Task prompt: Please return every line from the entries that has the string "runs" in it.

Data to use:
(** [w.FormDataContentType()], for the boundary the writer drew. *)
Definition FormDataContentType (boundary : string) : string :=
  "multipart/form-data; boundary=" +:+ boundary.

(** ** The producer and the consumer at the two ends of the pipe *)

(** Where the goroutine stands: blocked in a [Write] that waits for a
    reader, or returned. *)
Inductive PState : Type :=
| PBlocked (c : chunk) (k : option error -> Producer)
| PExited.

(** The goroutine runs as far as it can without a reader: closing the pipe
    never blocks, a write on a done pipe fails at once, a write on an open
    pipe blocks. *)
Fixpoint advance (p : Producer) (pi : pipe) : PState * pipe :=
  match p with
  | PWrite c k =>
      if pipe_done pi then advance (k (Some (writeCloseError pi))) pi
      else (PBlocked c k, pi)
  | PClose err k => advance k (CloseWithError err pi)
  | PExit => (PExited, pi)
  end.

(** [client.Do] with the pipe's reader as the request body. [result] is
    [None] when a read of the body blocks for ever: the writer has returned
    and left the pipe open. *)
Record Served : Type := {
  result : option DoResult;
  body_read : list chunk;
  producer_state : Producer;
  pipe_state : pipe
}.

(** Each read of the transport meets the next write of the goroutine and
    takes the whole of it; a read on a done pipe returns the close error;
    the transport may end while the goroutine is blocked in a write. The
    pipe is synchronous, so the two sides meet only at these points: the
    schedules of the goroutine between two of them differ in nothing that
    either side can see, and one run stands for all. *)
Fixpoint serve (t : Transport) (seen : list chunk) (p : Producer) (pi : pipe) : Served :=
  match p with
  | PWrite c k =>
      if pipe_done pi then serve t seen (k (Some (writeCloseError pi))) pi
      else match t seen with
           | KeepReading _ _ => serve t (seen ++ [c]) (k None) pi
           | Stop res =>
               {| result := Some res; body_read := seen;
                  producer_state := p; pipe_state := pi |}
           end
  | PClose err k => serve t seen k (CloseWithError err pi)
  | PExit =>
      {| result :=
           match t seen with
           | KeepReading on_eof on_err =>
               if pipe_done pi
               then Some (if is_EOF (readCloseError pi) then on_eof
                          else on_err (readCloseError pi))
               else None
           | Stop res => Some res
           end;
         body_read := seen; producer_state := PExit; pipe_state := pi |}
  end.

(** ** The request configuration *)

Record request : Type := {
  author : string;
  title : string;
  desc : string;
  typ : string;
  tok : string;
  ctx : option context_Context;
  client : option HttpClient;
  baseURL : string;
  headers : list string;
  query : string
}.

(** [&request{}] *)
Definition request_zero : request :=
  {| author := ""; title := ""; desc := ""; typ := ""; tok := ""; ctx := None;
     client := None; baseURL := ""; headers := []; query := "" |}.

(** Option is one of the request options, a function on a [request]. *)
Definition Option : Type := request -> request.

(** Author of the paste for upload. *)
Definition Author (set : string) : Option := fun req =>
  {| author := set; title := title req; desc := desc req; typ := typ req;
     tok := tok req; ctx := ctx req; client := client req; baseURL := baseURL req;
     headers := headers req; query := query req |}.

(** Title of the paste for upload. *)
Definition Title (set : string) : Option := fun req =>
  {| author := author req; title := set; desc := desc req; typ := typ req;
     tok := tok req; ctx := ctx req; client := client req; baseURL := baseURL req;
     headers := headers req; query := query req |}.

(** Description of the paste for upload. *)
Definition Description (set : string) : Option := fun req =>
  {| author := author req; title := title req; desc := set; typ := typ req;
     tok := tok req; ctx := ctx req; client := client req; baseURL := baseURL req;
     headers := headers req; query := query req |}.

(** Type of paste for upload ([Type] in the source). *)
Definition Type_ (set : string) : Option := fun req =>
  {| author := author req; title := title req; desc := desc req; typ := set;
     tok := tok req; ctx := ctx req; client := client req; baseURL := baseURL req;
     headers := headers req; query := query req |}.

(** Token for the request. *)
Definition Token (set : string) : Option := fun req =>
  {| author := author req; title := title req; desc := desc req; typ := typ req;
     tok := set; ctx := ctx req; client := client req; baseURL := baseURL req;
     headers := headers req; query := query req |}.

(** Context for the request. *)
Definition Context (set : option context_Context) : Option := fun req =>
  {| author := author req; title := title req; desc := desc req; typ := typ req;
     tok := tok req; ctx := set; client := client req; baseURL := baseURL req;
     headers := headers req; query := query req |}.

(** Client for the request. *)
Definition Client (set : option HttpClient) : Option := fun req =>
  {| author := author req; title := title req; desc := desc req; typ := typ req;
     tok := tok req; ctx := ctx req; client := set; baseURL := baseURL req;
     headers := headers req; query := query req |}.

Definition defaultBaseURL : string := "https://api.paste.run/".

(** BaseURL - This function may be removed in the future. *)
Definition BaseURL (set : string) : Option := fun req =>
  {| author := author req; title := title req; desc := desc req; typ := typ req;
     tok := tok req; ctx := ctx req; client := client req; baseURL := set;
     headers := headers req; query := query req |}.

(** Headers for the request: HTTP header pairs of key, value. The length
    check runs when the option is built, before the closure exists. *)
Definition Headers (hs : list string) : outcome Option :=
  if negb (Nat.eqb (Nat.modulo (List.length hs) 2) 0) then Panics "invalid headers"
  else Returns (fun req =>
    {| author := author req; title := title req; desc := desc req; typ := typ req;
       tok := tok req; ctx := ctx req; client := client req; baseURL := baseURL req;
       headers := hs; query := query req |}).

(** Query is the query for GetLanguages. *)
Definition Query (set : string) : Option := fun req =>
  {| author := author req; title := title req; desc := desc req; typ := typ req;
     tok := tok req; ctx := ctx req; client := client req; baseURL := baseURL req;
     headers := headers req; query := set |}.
--
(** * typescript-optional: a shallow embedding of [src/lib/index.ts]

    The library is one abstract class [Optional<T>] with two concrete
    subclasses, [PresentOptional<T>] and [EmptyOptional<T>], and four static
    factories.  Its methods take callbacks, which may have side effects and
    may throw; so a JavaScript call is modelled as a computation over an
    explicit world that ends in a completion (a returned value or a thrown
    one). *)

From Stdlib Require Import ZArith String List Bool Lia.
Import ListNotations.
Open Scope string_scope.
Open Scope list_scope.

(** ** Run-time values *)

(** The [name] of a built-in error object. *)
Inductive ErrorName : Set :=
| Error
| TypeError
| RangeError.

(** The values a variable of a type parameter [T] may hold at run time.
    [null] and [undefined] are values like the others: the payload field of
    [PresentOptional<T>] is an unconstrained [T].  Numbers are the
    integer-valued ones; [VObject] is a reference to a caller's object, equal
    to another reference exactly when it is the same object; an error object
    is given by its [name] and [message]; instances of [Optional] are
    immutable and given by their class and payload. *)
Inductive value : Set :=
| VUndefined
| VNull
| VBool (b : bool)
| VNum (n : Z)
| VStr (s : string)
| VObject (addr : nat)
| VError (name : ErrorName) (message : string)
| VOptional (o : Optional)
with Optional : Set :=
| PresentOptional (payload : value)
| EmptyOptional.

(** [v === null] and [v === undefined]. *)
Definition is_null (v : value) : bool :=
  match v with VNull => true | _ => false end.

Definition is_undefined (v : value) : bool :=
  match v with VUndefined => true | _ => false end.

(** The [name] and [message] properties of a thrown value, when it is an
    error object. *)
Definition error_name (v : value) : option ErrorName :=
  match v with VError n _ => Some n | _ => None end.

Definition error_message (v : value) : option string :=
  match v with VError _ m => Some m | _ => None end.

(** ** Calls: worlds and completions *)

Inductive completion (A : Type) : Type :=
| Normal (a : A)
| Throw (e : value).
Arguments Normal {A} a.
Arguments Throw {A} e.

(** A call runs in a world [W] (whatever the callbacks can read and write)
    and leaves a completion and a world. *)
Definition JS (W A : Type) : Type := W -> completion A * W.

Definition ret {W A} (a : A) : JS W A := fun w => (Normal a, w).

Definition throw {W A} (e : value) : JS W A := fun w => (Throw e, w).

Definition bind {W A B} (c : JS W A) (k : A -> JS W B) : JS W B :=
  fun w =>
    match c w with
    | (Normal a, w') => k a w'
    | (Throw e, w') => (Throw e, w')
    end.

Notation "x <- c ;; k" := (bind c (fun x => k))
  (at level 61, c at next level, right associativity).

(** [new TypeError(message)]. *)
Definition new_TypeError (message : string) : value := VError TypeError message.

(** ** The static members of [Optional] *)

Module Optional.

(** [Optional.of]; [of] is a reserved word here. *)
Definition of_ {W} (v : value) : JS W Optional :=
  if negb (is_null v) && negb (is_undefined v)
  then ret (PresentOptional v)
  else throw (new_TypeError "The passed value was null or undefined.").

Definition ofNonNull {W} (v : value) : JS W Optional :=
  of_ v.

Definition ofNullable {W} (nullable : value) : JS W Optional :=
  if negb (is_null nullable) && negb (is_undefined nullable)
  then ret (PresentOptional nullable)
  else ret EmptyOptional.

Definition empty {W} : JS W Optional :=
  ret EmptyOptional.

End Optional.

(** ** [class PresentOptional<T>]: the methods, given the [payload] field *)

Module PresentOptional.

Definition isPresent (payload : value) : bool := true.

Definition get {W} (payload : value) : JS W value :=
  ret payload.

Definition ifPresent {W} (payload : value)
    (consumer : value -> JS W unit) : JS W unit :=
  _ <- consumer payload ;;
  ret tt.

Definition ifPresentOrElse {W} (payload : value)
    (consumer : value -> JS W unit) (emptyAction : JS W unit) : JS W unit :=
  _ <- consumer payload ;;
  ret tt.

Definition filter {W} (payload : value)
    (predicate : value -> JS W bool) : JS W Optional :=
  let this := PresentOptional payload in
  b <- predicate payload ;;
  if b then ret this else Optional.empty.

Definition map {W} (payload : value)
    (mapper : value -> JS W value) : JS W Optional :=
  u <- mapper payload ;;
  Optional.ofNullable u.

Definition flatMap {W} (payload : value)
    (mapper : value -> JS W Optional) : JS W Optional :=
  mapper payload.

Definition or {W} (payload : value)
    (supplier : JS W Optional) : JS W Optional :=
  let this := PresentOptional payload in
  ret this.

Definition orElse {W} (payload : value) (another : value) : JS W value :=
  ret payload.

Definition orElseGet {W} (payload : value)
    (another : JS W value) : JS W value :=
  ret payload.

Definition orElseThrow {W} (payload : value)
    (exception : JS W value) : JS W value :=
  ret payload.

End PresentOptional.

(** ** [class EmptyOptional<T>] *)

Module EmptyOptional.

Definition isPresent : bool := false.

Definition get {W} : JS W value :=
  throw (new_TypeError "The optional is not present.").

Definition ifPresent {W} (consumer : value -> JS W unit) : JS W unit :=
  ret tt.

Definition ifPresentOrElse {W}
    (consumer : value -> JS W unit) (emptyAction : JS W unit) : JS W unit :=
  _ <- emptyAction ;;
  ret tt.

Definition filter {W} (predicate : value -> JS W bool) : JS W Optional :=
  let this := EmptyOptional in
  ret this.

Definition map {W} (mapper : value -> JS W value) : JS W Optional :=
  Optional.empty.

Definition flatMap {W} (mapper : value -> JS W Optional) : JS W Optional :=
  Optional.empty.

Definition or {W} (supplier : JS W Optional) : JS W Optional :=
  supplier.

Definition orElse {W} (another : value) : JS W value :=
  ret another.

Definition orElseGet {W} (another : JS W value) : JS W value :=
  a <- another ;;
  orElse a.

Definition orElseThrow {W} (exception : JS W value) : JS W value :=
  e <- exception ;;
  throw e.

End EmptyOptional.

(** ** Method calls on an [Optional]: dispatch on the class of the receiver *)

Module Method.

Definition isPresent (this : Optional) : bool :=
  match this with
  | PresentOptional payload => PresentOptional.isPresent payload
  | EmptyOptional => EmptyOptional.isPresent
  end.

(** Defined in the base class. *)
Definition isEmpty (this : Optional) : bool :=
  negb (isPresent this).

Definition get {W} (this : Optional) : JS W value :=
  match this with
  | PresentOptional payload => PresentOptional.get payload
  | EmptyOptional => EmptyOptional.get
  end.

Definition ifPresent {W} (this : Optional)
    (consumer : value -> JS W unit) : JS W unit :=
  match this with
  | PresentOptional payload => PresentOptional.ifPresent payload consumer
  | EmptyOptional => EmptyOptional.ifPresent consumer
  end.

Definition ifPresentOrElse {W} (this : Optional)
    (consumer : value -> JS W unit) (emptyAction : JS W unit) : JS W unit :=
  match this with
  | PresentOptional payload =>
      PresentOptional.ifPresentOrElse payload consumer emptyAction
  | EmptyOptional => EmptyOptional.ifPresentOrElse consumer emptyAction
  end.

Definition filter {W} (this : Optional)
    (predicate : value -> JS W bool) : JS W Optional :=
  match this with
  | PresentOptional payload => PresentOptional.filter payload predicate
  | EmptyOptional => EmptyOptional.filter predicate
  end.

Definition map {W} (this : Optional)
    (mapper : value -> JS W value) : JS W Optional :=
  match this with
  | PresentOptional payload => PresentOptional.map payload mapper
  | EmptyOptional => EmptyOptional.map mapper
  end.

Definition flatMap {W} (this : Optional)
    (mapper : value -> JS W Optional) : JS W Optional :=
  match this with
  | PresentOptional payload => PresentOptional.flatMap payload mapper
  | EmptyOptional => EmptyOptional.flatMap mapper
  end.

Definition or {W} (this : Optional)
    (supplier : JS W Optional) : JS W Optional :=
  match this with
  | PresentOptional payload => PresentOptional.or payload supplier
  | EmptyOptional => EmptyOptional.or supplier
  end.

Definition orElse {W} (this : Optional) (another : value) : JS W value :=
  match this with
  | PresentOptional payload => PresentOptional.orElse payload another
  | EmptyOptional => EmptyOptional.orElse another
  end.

Written solution:
(** The goroutine runs as far as it can without a reader: closing the pipe
    check runs when the option is built, before the closure exists. *)
(** A call runs in a world [W] (whatever the callbacks can read and write)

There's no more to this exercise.